Now I’d like to move to a few Triangle-specific comments. The third quarter of 2012 was another very active quarter for our company. We were active in terms of new investments, we generated net investment income that was in excess of our dividend, we raised our quarterly dividend from $0.50 to $0.52 per share, we maintained our portfolio credit quality, we generated 1.6 million in realized gains, we expanded our operating team, and we closed on a new significantly larger senior credit facility. So not only were we busy this quarter, we were able to be productive on a number of important fronts.

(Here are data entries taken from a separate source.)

(* ===== verification/VmExample.v ===== *)
(** * A concrete machine for the examples of the memory theorems

    Eight pages of managed memory: an address space with one data page mapped
    at 0 (its three tables and the page), an empty page table, and three free
    pages. *)

From S2P Require Import Prelude Spinlock Riscv Kalloc Vm VmProofs.
Ltac Zify.zify_post_hook ::= Z.to_euclidean_division_equations.

Definition pg (i : Z) : Z := PHYSTOP - (8 - i) * 4096.

Lemma demo_image_layout :
  KERNBASE <= KERNBASE < KERNBASE + 4096 /\
  KERNBASE + 4096 < pg 0 < PHYSTOP /\
  (KERNBASE + 4096) mod PGSIZE = 0 /\ KERNBASE mod PGSIZE = 0.
Proof. vm_compute. done. Qed.

Definition demo_image : Image :=
  {| kernel_end := pg 0; etext := KERNBASE + 4096; trampoline := KERNBASE;
     image_layout := demo_image_layout |}.
#[local] Existing Instance demo_image.

Definition demo_pte : Z := leaf_pte (pg 3) (Z.lor (Z.lor PTE_W PTE_R) (Z.lor PTE_X PTE_U)).
Definition demo_bytes : list Z := [104; 105] ++ replicate 4094 0.

Definition demo_mem : list (Z * page) :=
  [(pg 0, PgTable (<[0%nat := table_pte (pg 1)]> empty_table));
   (pg 1, PgTable (<[0%nat := table_pte (pg 2)]> empty_table));
   (pg 2, PgTable (<[0%nat := demo_pte]> empty_table));
   (pg 3, PgBytes demo_bytes);
   (pg 4, PgTable empty_table);
   (pg 5, PgRun (pg 6)); (pg 6, PgRun (pg 7)); (pg 7, PgRun 0)].
Definition demo : pmem := mk_pmem (list_to_map demo_mem) (pg 5).
Definition demo_free : list Z := [pg 5; pg 6; pg 7].

Definition demo_tbl : gmap (list Z) Z :=
  <[[0; 0] := pg 2]> (<[[0] := pg 1]> {[[] := pg 0]}).
Definition demo_tbl2 : gmap (list Z) Z := {[[] := pg 4]}.

Lemma demo_lookup pa p : mem demo !! pa = Some p -> (pa, p) ∈ demo_mem.
Proof. apply elem_of_list_to_map_2. Qed.

Ltac demo_cases H :=
  apply demo_lookup in H; unfold demo_mem in H; rewrite !elem_of_cons in H;
  repeat (destruct H as [H|H]; [injection H as ? ?; subst|]);
  try (by apply not_elem_of_nil in H).

Lemma demo_free_inv : free_inv demo demo_free.
Proof.
  split.
  - cbn. repeat (split; [done|eexists; split; [vm_compute; reflexivity|]]). done.
  - apply (bool_decide_unpack _). by vm_compute.
  - intros pa p H. demo_cases H; by vm_compute.
  - intros pa n H. demo_cases H; try done; apply (bool_decide_unpack _); by vm_compute.
Qed.

Lemma table_at_demo i t :
  mem demo !! pg i = Some (PgTable t) -> table_at (pg i) demo = Some t.
Proof. apply table_at_mem. Qed.

Lemma demo_pt2 : pt_inv demo (pg 4) demo_tbl2.
Proof.
  unfold demo_tbl2. split.
  - apply lookup_singleton_eq.
  - intros p q a [<- _]%lookup_singleton_Some [<- _]%lookup_singleton_Some. done.
  - intros p i a [[=] _]%lookup_singleton_Some.
  - intros p a [<- <-]%lookup_singleton_Some. exists empty_table.
    split_and!; [vm_compute; reflexivity|done|]. intros _ i Hi. unfold entry_ok, empty_table.
    rewrite lookup_total_replicate_2 by lia. by rewrite lookup_singleton_ne.
Qed.

Lemma demo_entry p c (t := <[0%nat := table_pte c]> empty_table) (i : Z) :
  page_ok c -> demo_tbl !! (0 :: p) = Some c ->
  (forall j, j <> 0 -> demo_tbl !! (j :: p) = None) -> 0 <= i < 512 ->
  entry_ok demo_tbl p i (t !!! Z.to_nat i).
Proof.
  intros Hc H0 Hj Hi. unfold entry_ok, t, empty_table. destruct (decide (i = 0)) as [->|Hne].
  - rewrite list_lookup_total_insert_eq by (rewrite length_replicate; lia).
    destruct (table_pte_ok c Hc) as (-> & -> & ->). done.
  - rewrite list_lookup_total_insert_ne, lookup_total_replicate_2 by lia.
    change (flag_set 0 PTE_V) with false. cbv match. by apply Hj.
Qed.

Lemma demo_pt : pt_inv demo (pg 0) demo_tbl.
Proof.
  assert (forall p a, demo_tbl !! p = Some a ->
    p = [0; 0] /\ a = pg 2 \/ p = [0] /\ a = pg 1 \/ p = [] /\ a = pg 0) as Hc.
  { unfold demo_tbl. intros p a [[<- <-]|[_ [[<- <-]|[_ [<- <-]%lookup_singleton_Some]]%lookup_insert_Some]]%lookup_insert_Some;
      auto. }
  split.
  - done.
  - intros p q a Hp Hq. apply Hc in Hp, Hq.
    destruct Hp as [[-> ->]|[[-> ->]|[-> ->]]], Hq as [[-> E]|[[-> E]|[-> E]]]; done.
  - intros p i a H. apply Hc in H as [[[= -> ->] _]|[[[= -> ->] _]|[[=] _]]].
    + split_and!; [by eexists|lia|lia|cbn; lia|lia].
    + split_and!; [by eexists|lia|lia|cbn; lia|lia].
  - intros p a H. apply Hc in H as [[-> ->]|[[-> ->]|[-> ->]]];
      (eexists; split_and!; [vm_compute; reflexivity|done|]).
    + cbn. lia.
    + intros _ i Hi. apply (demo_entry [0] (pg 2)); [by vm_compute|done| |done].
      intros j Hj. unfold demo_tbl. rewrite !lookup_insert_ne by congruence. by apply lookup_singleton_ne.
    + intros _ i Hi. apply (demo_entry [] (pg 1)); [by vm_compute|done| |done].
      intros j Hj. unfold demo_tbl. rewrite !lookup_insert_ne by congruence. by apply lookup_singleton_ne.
Qed.

Lemma demo_pte_of va :
  0 <= va < MAXVA -> pte_of demo demo_tbl va = if va <? PGSIZE then demo_pte else 0.
Proof.
  intros Hva. destruct (decide (leaf_path va = [0; 0])) as [E|E].
  - assert (table_at (pg 2) demo = Some (<[0%nat := demo_pte]> empty_table)) as Ht by (vm_compute; reflexivity).
    assert (demo_tbl !! leaf_path va = Some (pg 2)) as Hl by (rewrite E; apply lookup_insert_eq).
    rewrite (pte_of_slot _ _ _ (pg 2) _ Hl Ht). unfold empty_table.
    pose proof (PX_bound 0 va ltac:(lia)) as Hb. destruct (decide (PX 0 va = 0)) as [E0|E0].
    + rewrite E0, list_lookup_total_insert_eq by (rewrite length_replicate; lia).
      pose proof (leaf_same_page va 0 Hva ltac:(by vm_compute) E E0) as Hs.
      assert ((va <? PGSIZE) = true) as ->; [|done]. unfold PGSIZE in *. lia.
    + rewrite list_lookup_total_insert_ne, lookup_total_replicate_2 by lia.
      assert ((va <? PGSIZE) = false) as ->; [|done]. apply Z.ltb_ge.
      destruct (Z.le_gt_cases PGSIZE va); [done|]. exfalso. apply E0.
      rewrite (same_page_PX va 0 0); [done|lia|unfold PGSIZE in *; lia].
  - assert (demo_tbl !! leaf_path va = None) as Hn.
    { unfold demo_tbl. rewrite !lookup_insert_ne by (done || congruence). by apply lookup_singleton_ne. }
    unfold pte_of. rewrite Hn. assert ((va <? PGSIZE) = false) as ->; [|done]. apply Z.ltb_ge.
    destruct (Z.le_gt_cases PGSIZE va); [done|]. exfalso. apply E. unfold leaf_path.
    assert (va / PGSIZE = 0 / PGSIZE) as Hs by (unfold PGSIZE in *; lia).
    rewrite (same_page_PX va 0 1 ltac:(lia) Hs), (same_page_PX va 0 2 ltac:(lia) Hs). done.
Qed.
(** The pages taken so far are given back by [uvmdealloc]. *)
Lemma uvmalloc_undo s0 l0 tbl0 s l tbl hl root va F perm f :
  pt_upd root s0 l0 tbl0 (alloc_range va F perm f) F s l tbl -> LkKmem ∉ hl ->
  0 <= va -> va mod PGSIZE = 0 -> va + Z.of_nat (length F) * PGSIZE <= MAXVA ->
  (forall k, perm_ok (perm k)) ->
  wp (_ <- uvmdealloc root (va + Z.of_nat (length F) * PGSIZE) va ;; ret 0)
    (fun r st' => exists s' l', st' = mk_st hl s' /\ r = 0 /\
       pt_upd root s0 l0 tbl0 (unmap_range va (length F) f) [] s' l' tbl)
    (mk_st hl s).
Proof.
  intros Hu Hh Hva Ha Hm Hperm.
  destruct (alloc_range_frames _ _ _ _ _ _ _ _ _ _ _ Hu Hva Hm (fun k _ => Hperm k)) as [HFr Hleaf].
  wp_step. eapply wp_mono; [apply (uvmdealloc_aligned (length F) _ l); rewrite ?HFr; first [done|apply Hu]|].
  intros r st' (s' & l' & -> & -> & Hun). apply wp_ret. exists s', l'. split_and!; [done|done|].
  rewrite HFr in Hun. by eapply pt_upd_undo.
Qed.

(** Page number [k] of [F] holds [c k]. *)
Definition holds s F (c : nat -> page) : Prop :=
  forall k pa, F !! k = Some pa -> mem s !! pa = Some (c k).

(** What a loop that maps [n] fresh pages from [va] promises: all of them,
    with status [ok], or none, with status [err]. *)
Definition grow_post (root : Z) s0 l0 tbl0 (va : Z) (perm : nat -> Z) (c : nat -> page)
    (ok err : Z) (n : nat) hl (r : Z) (st' : st pmem) : Prop :=
  let f := pte_of s0 tbl0 in
  exists s' l' tbl', st' = mk_st hl s' /\
    ((r = ok /\ exists F, length F = n /\ holds s' F c /\
        pt_upd root s0 l0 tbl0 (alloc_range va F perm f) F s' l' tbl') \/
     (r = err /\ exists k, (k < n)%nat /\
        pt_upd root s0 l0 tbl0 (unmap_range va k f) [] s' l' tbl')).

Lemma holds_mono root s l tbl f F' s' l' tbl' F c :
  pt_upd root s l tbl f F' s' l' tbl' -> holds s F c ->
  (forall pa, pa ∈ F -> in_use s l pa /\ ~ is_table tbl pa) -> holds s' F c.
Proof.
  intros Hu Hz HF k pa Hk. destruct (HF pa) as [Hpu Hpt]; [by eapply list_elem_of_lookup_2|].
  destruct (pu_frame _ _ _ _ _ _ _ _ _ Hu pa Hpu Hpt) as (_ & _ & ->). auto.
Qed.

Lemma holds_snoc s F c m :
  holds s F c -> mem s !! m = Some (c (length F)) -> holds s (F ++ [m]) c.
Proof.
  intros HF Hm k pa [Hk|[Hk Hpa]]%lookup_app_Some; [auto|].
  apply list_lookup_singleton_Some in Hpa as [Hk0 <-].
  by assert (k = length F) as -> by lia.
Qed.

Our quarterly NII of $0.58 per share comfortably covered our $0.52 per share quarterly dividend. Our efficiency ratio, defined as total G&A expenses divided by total investment income or revenues, was 18.1% during the third quarter, which continues to be one of the lowest efficiency ratios in the BDC industry. Our dividend increase during the quarter represented an 18.2% year-over-year increase and a 4% quarter-over-quarter increase, and while the dollar amount of the dividend alone is attractive, we think it’s equally important that we have continued to earn our dividend on a cumulative basis as our cumulative net investment income has exceeded our dividends paid by $0.35 per share since our IPO almost six years ago. We have said consistently that earning our dividend is a key strategic focus for us, and our continued success in that regard has resulted in a dividend coverage ratio that we believe provides room for future dividend growth.